A month has gone by since the last earnings report for Tesla (TSLA - Free Report) . Shares have lost about 2.9% in that time frame, underperforming the S&P 500.
Will the recent negative trend continue leading up to its next earnings release, or is Tesla due for a breakout? Before we dive into how investors and analysts have reacted as of late, let's take a quick look at the most recent earnings report in order to get a better handle on the important drivers.
Tesla Earnings and Revenues Miss Estimates in Q2
Tesla reported loss per share of $1.12 in second-quarter 2019, wider than the Zacks Consensus Estimate of loss of 54 cents. The company recorded loss of $3.06 per share in the prior-year quarter.
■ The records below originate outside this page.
Lemma map_result_error {A B} (f : A -> result B) (xs : list A) (x : A) :
  x ∈ xs -> is_ok (f x) = false ->
  exists x' e, x' ∈ xs /\ f x' = Raise e /\ map_result f xs = Raise e.
Proof.
  induction xs as [| y xs IH]; [by intros ?%elem_of_nil |].
  intros Hx Hfx. simpl.
  destruct (f y) as [b | e] eqn:Hfy; simpl.
  - apply elem_of_cons in Hx as [-> | Hx]; [by rewrite Hfy in Hfx |].
    destruct (IH Hx Hfx) as (x' & e & Hx' & He & ->).
    exists x', e. split; [by right | done].
  - exists y, e. split; [left | done].
Qed.

Lemma extract_records_raises (r : recarray) (names : list string) (name : string) :
  name ∈ names -> is_ok (field r name) = false ->
  extract_records r names = Raise ValueError.
Proof.
  intros Hin Hmiss. unfold extract_records.
  destruct (map_result_error (field r) names name Hin Hmiss)
    as (x & e & _ & He & ->).
  apply field_error in He as ->. done.
Qed.

(** X1.  When some requested name is not a field of the record array,
    [extract_records] raises [ValueError], whatever the other names are. *)
Theorem extract_records_missing_field :
  forall (r : recarray) (names : list string) (name : string),
    name ∈ names -> is_ok (field r name) = false ->
    extract_records r names = Raise ValueError.
Proof.
  intros r names name Hin Hmiss. unfold extract_records.
  destruct (map_result (field r) names) as [cols | e] eqn:Hmap.
  - apply map_result_Forall2 in Hmap.
    apply list_elem_of_lookup_1 in Hin as [k Hk].
    destruct (Forall2_lookup_l _ _ _ _ _ Hmap Hk) as (col & _ & Hcol).
    by rewrite Hcol in Hmiss.
  - destruct (map_result_error (field r) names name Hin Hmiss)
      as (x & e' & _ & He & Hmap').
    rewrite Hmap in Hmap'. injection Hmap' as ->.
    by apply field_error in He as ->.
Qed.

Lemma extract_records_missing_field_witness :
  extract_records toy_trajectories ["obsAKTPP"; "obsMissing"; "obsERKPP"]%string
  = Raise ValueError.
Proof.
  apply (extract_records_missing_field _ _ "obsMissing"%string).
  - set_solver.
  - reflexivity.
Defined.

Lemma reduce0_ok f (m : matrix) : m <> [] -> exists v, reduce0 f m = Ok v.
Proof. destruct m as [| r rest]; [done |]. intros _. by eexists. Qed.

(** X2.  On a rectangular matrix [normalize] fails exactly when there is no
    row, and then with [ValueError]; otherwise it returns a matrix of the
    same shape, whatever the entries are. *)
Theorem normalize_fails_only_without_rows :
  forall (m : matrix) (c : nat),
    rectangular c m ->
    (m = [] -> normalize m = Raise ValueError)
    /\ (m <> [] -> exists n, normalize m = Ok n /\ shape n = shape m
                              /\ rectangular c n).
Proof.
  intros m c Hrect. split; [by intros -> |]. intros Hne.
  destruct (reduce0_ok fmin m Hne) as [lo Hlo].
  destruct (reduce0_ok fmax m Hne) as [hi Hhi].
  destruct (reduce0_spec fmin m c lo Hrect Hlo) as (_ & Hllo & _).
  destruct (reduce0_spec fmax m c hi Hrect Hhi) as (_ & Hlhi & _).
  eexists. split; [by apply (normalize_eq m c lo hi) |].
  assert (Hrows : rectangular c
            (map (fun r => zip_with fdiv (zip_with fsub r lo) (zip_with fsub hi lo)) m)).
  { unfold rectangular. apply Forall_fmap. eapply Forall_impl; [exact Hrect |].
    simpl. intros r Hr. rewrite !length_zip_with. lia. }
  split; [| done].
  unfold shape, nrows. rewrite length_map. f_equal.
  rewrite (ncols_rectangular c) by (done || by destruct m).
  by rewrite (ncols_rectangular c m).
Qed.

Lemma normalize_fails_only_without_rows_witness :
  exists n, normalize [[Fin 3; NaN]; [PInf; Fin 1]] = Ok n
            /\ shape n = (2, 2).
Proof.
  destruct (normalize_fails_only_without_rows [[Fin 3; NaN]; [PInf; Fin 1]] 2)
    as [_ H].
  - unfold rectangular. repeat constructor.
  - destruct H as (n & Hn & Hs & _); [done |]. by exists n.
Defined.
Lemma brace_scan_some open close (Hne : open <> close) s : forall d i j,
  (1 <= d)%Z -> brace_scan open close s d i = Some j ->
  exists pre post,
    s = pre ++ close :: post /\ j = (i + List.length pre)%nat
    /\ (d + depth_of open close pre = 1)%Z
    /\ (forall n, (1 <= d + depth_of open close (firstn n pre))%Z).
Proof.
  induction s as [|c s IH]; intros d i j Hd H; cbn [brace_scan] in H; [discriminate|].
  destruct (char_eqb_spec c open) as [-> | Hco].
  - apply IH in H; [|lia]. destruct H as (pre & post & Hs & Hj & Hdep & Hpre).
    exists (open :: pre), post. split_and!.
    + rewrite Hs. reflexivity.
    + cbn [List.length]. lia.
    + rewrite depth_of_cons, char_eqb_refl.
      destruct (char_eqb_spec close open) as [E | _]; [congruence | lia].
    + intros [|n]; cbn [firstn]; [rewrite depth_of_nil; lia|].
      rewrite depth_of_cons, char_eqb_refl.
      destruct (char_eqb_spec close open) as [E | _]; [congruence|].
      specialize (Hpre n). lia.
  - destruct (char_eqb_spec c close) as [-> | Hcc].
    + destruct (d - 1 =? 0)%Z eqn:E.
      * apply Z.eqb_eq in E. inversion H; subst.
        exists [], s. split_and!; [reflexivity | cbn; lia | rewrite depth_of_nil; lia |].
        intros n. destruct n; cbn [firstn]; rewrite depth_of_nil; lia.
      * apply Z.eqb_neq in E. apply IH in H; [|lia].
        destruct H as (pre & post & Hs & Hj & Hdep & Hpre).
        exists (close :: pre), post. split_and!.
        -- rewrite Hs. reflexivity.
        -- cbn [List.length]. lia.
        -- rewrite depth_of_cons, char_eqb_refl.
           destruct (char_eqb_spec open close) as [E' | _]; [congruence | lia].
        -- intros [|n]; cbn [firstn]; [rewrite depth_of_nil; lia|].
           rewrite depth_of_cons, char_eqb_refl.
           destruct (char_eqb_spec open close) as [E' | _]; [congruence|].
           specialize (Hpre n). lia.
    + apply IH in H; [|lia]. destruct H as (pre & post & Hs & Hj & Hdep & Hpre).
      exists (c :: pre), post. split_and!.
      * rewrite Hs. reflexivity.
      * cbn [List.length]. lia.
      * rewrite depth_of_cons.
        destruct (char_eqb_spec open c) as [E' | _]; [congruence|].
        destruct (char_eqb_spec close c) as [E' | _]; [congruence | lia].
      * intros [|n]; cbn [firstn]; [rewrite depth_of_nil; lia|].
        rewrite depth_of_cons.
        destruct (char_eqb_spec open c) as [E' | _]; [congruence|].
        destruct (char_eqb_spec close c) as [E' | _]; [congruence|].
        specialize (Hpre n). lia.
Qed.
(** * Existence-filter mismatch capture (Firestore integration-test helper)

    A shallow embedding of [captureExistenceFilterMismatches] and
    [createExistenceFilterMismatchInfoFrom], together with the testing-hook
    registry they talk to, and the properties of the capture that the
    specification states. *)

From Stdlib Require Import ZArith.
From stdpp Require Import gmap strings list.

Set Warnings "-register-all,-clear-no-such-hyp".

(** ** JavaScript results

    A call either completes normally with a value or abruptly with a thrown
    value; a promise settles the same way (fulfilled or rejected). *)

Inductive Completion (E A : Type) : Type :=
| Normal (v : A)
| Abrupt (e : E).
Arguments Normal {E A} v.
Arguments Abrupt {E A} e.

(** [f?.(x)]: when [f] is missing the call is skipped, the argument is not
    looked at and the value is [undefined] (here [None]). *)
Definition optional_call {E A B : Type}
    (f : option (A → Completion E B)) (x : A) : Completion E (option B) :=
  match f with
  | Some g =>
      match g x with
      | Normal v => Normal (Some v)
      | Abrupt e => Abrupt e
      end
  | None => Normal None
  end.

(** [c ?? d]: replaces [undefined] by [d]; a throw in [c] propagates. *)
Definition nullish_coalesce {E B : Type}
    (c : Completion E (option B)) (d : B) : Completion E B :=
  match c with
  | Normal (Some v) => Normal v
  | Normal None => Normal d
  | Abrupt e => Abrupt e
  end.

(** The part of a [DocumentReference] the helper reads. *)
Record DocumentReference : Type := { path : string }.

Section Translation.

Context {Error : Type}.

(** ** Data model *)

(** The [bloomFilter] member of [ExistenceFilterMismatchInfoInternal]. *)
Record BloomFilterInternal : Type := {
  applied : bool;
  hashCount : Z;
  bitmapLength : Z;
  padding : Z;
  mightContain : option (string → Completion Error bool)
}.

Record ExistenceFilterMismatchInfoInternal : Type := {
  localCacheCount : Z;
  existenceFilterCount : Z;
  projectId : string;
  databaseId : string;
  bloomFilter : option BloomFilterInternal
}.

(** The objects that [createExistenceFilterMismatchInfoFrom] builds: an
    object is the finite map of its own properties. *)
Inductive Value : Type :=
| VNumber (n : Z)
| VBoolean (b : bool)
| VFunction (f : DocumentReference → Completion Error bool)
| VObject (o : gmap string Value).

(** [ExistenceFilterMismatchInfo], as an object. *)
Abbreviation Obj := (gmap string Value).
During the reported quarter, net loss attributable to common shareholders amounted $408.3 million compared with the year-ago net loss of $717.5 million.
Revenues increased to $6.35 billion from $4 billion registered in second-quarter 2018. However, the figure missed the Zacks Consensus Estimate of $6.38 billion.
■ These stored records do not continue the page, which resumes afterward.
(** X24.  In the list [read_xlsx_rows] yields for a row of the sheet, the
    value at a column is that of the last cell of the row whose reference
    names the column, and the empty text when there is none: cells may
    come in any order, a later cell replaces an earlier one of the same
    column, and a cell whose reference has no letter, or only letters that
    are not capitals A-Z, appears nowhere.  The list ends with the last
    column that has a cell. *)
Theorem xlsx_row_cells (shared : list string) (cells : list BuildIndex.xlsx_cell) :
  (forall i : nat,
      nth i (BuildIndex.xlsx_row shared cells) ""
      = match find (placed_at (Z.of_nat i)) (rev cells) with
        | Some c => BuildIndex.cell_value shared c
        | None => ""
        end)
  /\ (forall i : nat,
         (length (BuildIndex.xlsx_row shared cells) <= i)%nat ->
         existsb (placed_at (Z.of_nat i)) cells = false)
  /\ (BuildIndex.xlsx_row shared cells <> [] ->
      existsb (placed_at (Z.of_nat (length (BuildIndex.xlsx_row shared cells)) - 1)) cells
      = true).
Proof.
  unfold BuildIndex.xlsx_row, BuildIndex.row_of_cells. cbv zeta.
  set (row := fold_left _ cells []).
  assert (G : forall i : Z,
             BuildIndex.row_get row i
             = match find (placed_at i) (rev cells) with
               | Some c => Some (BuildIndex.cell_value shared c)
               | None => None
               end).
  { intros i. unfold row. rewrite row_of_cells_get. reflexivity. }
  set (max_idx := match row with
                  | [] => -1
                  | (i, _) :: row' => fold_left Z.max (map fst row') i
                  end).
  assert (B : forall i : Z, max_idx < i -> BuildIndex.row_get row i = None).
  { intros i H. apply (row_get_bound row i max_idx); [|exact H].
    unfold max_idx. destruct row as [|[j v] row']; [constructor|].
    destruct (fold_max_bound (map fst row') j) as [B1 B2].
    constructor; [exact B1|]. apply Forall_forall. intros kv Hkv.
    rewrite Forall_forall in B2. apply B2, in_map, Hkv. }
  assert (T : row <> [] -> BuildIndex.row_get row max_idx <> None).
  { unfold max_idx. destruct row as [|[j v] row']; [intros H; contradiction|]. intros _.
    clear G B max_idx.
    assert (X : forall (l : list (Z * string)) (a : Z),
               fold_left Z.max (map fst l) a = a
               \/ In (fold_left Z.max (map fst l) a) (map fst l)).
    { induction l as [|[k w] l IHl]; intros a; cbn [map fold_left fst]; [left; reflexivity|].
      destruct (IHl (Z.max a k)) as [E|E].
      - rewrite E. destruct (Z.max_spec a k) as [[_ M]|[_ M]]; rewrite M;
          [right; left; reflexivity|left; reflexivity].
      - right. right. exact E. }
    assert (Y : forall (l : list (Z * string)) (k : Z),
               In k (map fst l) -> BuildIndex.row_get l k <> None).
    { induction l as [|[k' w] l IHl]; intros k Hk; [destruct Hk|].
      cbn [BuildIndex.row_get]. destruct (Z.eqb_spec k' k); [discriminate|].
      apply IHl. destruct Hk as [Hk|Hk]; [contradiction|exact Hk]. }
    apply Y. destruct (X row' j) as [E|E]; [left; symmetry; exact E|right; exact E]. }
  assert (NE : forall i : Z, existsb (placed_at i) cells = false <->
                             find (placed_at i) (rev cells) = None).
  { intros i. split; intros H.
    - destruct (find (placed_at i) (rev cells)) as [c|] eqn:Fd; [|reflexivity].
      apply find_some in Fd as [Hin Hp]. apply in_rev in Hin.
      assert (Ex : existsb (placed_at i) cells = true)
        by (apply existsb_exists; exists c; split; assumption).
      rewrite Ex in H. discriminate H.
    - destruct (existsb (placed_at i) cells) eqn:Ex; [|reflexivity].
      apply existsb_exists in Ex as (c & Hin & Hp).
      apply in_rev in Hin. rewrite (find_none _ _ H c Hin) in Hp. discriminate Hp. }
  split; [|split].
  - intros i. rewrite nth_map_seq.
    destruct (Nat.ltb_spec i (Z.to_nat (max_idx + 1))) as [H|H].
    + rewrite G. destruct (find _ _); reflexivity.
    + assert (E : BuildIndex.row_get row (Z.of_nat i) = None) by (apply B; lia).
      rewrite G in E. destruct (find _ _); [discriminate E|reflexivity].
  - intros i H. rewrite length_map, length_seq in H. apply NE.
    assert (E : BuildIndex.row_get row (Z.of_nat i) = None) by (apply B; lia).
    rewrite G in E. destruct (find _ _); [discriminate E|reflexivity].
  - rewrite length_map, length_seq. intros N.
    assert (P : 0 <= max_idx).
    { destruct (Z.to_nat (max_idx + 1)) eqn:E; [contradiction N; reflexivity|]. lia. }
    assert (R : row <> []).
    { intros E. unfold max_idx in P. rewrite E in P. lia. }
    specialize (T R). rewrite G in T.
    replace (Z.of_nat (Z.to_nat (max_idx + 1)) - 1) with max_idx by lia.
    destruct (existsb (placed_at max_idx) cells) eqn:Ex; [reflexivity|].
    apply NE in Ex. rewrite Ex in T. contradiction T. reflexivity.
Qed.

Example xlsx_row_example :
  BuildIndex.xlsx_row ["Applicant name"; "Acme"]
    [BuildIndex.mk_xlsx_cell (Some "C1") None (Some (Some "late"));
     BuildIndex.mk_xlsx_cell (Some "A1") (Some "s") (Some (Some "1"));
     BuildIndex.mk_xlsx_cell (Some "a1") None (Some (Some "lower case"));
     BuildIndex.mk_xlsx_cell (Some "C1") (Some "s") (Some (Some "7"));
     BuildIndex.mk_xlsx_cell None None (Some (Some "no reference"))]
  = ["Acme"; ""; ""].
Proof. reflexivity. Qed.

(** ** Marks read from a journal *)

Lemma take_length (n : nat) (s : string) : (String.length (Py.take n s) <= n)%nat.
Proof.
  revert s. induction n as [|n IH]; intros s; [apply Nat.le_0_l|].
  destruct s as [|c s]; [apply Nat.le_0_l|]. cbn [Py.take String.length].
  apply le_n_S, IH.
Qed.

Lemma normalize_country_region (reg_no office_code : string) :
  In (BuildIndex.normalize_country_from_office reg_no office_code) taxonomy.
Proof.
  unfold BuildIndex.normalize_country_from_office, taxonomy.
  repeat match goal with
         | |- context [if ?b then _ else _] => destruct b
         end; cbn; auto.
Qed.

(** X25.  A mark that [ingest_journal_xml] wrote is reported by
    [summarize_mark] as active on every date: its status is "Published"
    and it has no expiry date.  Its country is one of the four regions of
    the taxonomy, its registration date is empty, and its description of
    goods and services has at most 4000 characters. *)
Theorem journal_mark_always_active (today : Py.date) (id : Z) (path term : string)
    (elem : BuildIndex.trademark_elem) :
  let m :=
    Backend.summarize_mark today
      (BuildIndex.mark_row_of id (BuildIndex.mark_tuple_of_elem path elem)) term in
  Backend.ms_active m = true
  /\ Backend.ms_status m = Some "Published"
  /\ Backend.ms_expired m = ""
  /\ Backend.ms_registered m = ""
  /\ (exists c : string, Backend.ms_country m = Some c /\ In c taxonomy)
  /\ (exists g : string,
         Backend.ms_goods_services m = Some g /\ (String.length g <= 4000)%nat).
Proof.
  cbv zeta. split; [reflexivity|]. split; [reflexivity|]. split; [reflexivity|].
  split; [reflexivity|]. split.
  - eexists. split; [reflexivity|]. apply normalize_country_region.
  - eexists. split; [reflexivity|]. apply take_length.
Qed.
During the quarter under review, Tesla reported record delivery of 95,356 vehicles and production of 87,048 units. This surpassed the previous records achieved in fourth-quarter 2018.
Total automotive revenues, including that from automotive sales and leasing, increased 60% year over year to $5.38 billion in the reported quarter.
Energy generation and storage revenues decreased from $374.4 million in second-quarter 2018 to $368.2 million in the reported quarter. Services and other revenues increased significantly year over year to $605.1 million.
Tesla’s second-quarter 2019 automotive gross margin was 18.9%, decreasing 168 basis points (bps) from second-quarter 2018.
Energy generation and storage gross margin decreased 20 bps to 11.6% on a year-over-year basis.
Tesla had cash and cash equivalents of $4.95 billion as of Jun 30, 2019, compared with $2.24 billion, as of Jun 30, 2018.
Net cash provided by operating activities amounted to $863.6 million in second-quarter 2019 compared with $129.7 million of net cash used in second-quarter 2018. Capital expenditure declined to $249.7 million from $609.8 million in the year-ago quarter.
Model 3 Update
In second-quarter 2019, Tesla reported record Model 3 delivery of 77,634. During the quarter, the production rate of Model 3 continued to improve. The company targets to produce 10,000 vehicles of each model by the end of 2019.
Tesla is making efforts to raise vehicle deliveries. This is in sync with its previous delivery guidance of 360,000-400,000 vehicles in 2019. Importantly, the company expects positive quarterly free cash flow. It anticipates 2019 capital expenditure to be about $1.5-$2.0 billion, marking a reduction from the previous guidance.
How Have Estimates Been Moving Since Then?
In the past month, investors have witnessed a downward trend in estimates review. The consensus estimate has shifted -13924.98% due to these changes.
Currently, Tesla has a strong Growth Score of A, though it is lagging a lot on the Momentum Score front with a D. Charting a somewhat similar path, the stock was allocated a grade of F on the value side, putting it in the fifth quintile for this investment strategy.
Overall, the stock has an aggregate VGM Score of C. If you aren't focused on one strategy, this score is the one you should be interested in.
Estimates have been broadly trending downward for the stock, and the magnitude of these revisions indicates a downward shift. It's no surprise Tesla has a Zacks Rank #4 (Sell). We expect a below average return from the stock in the next few months.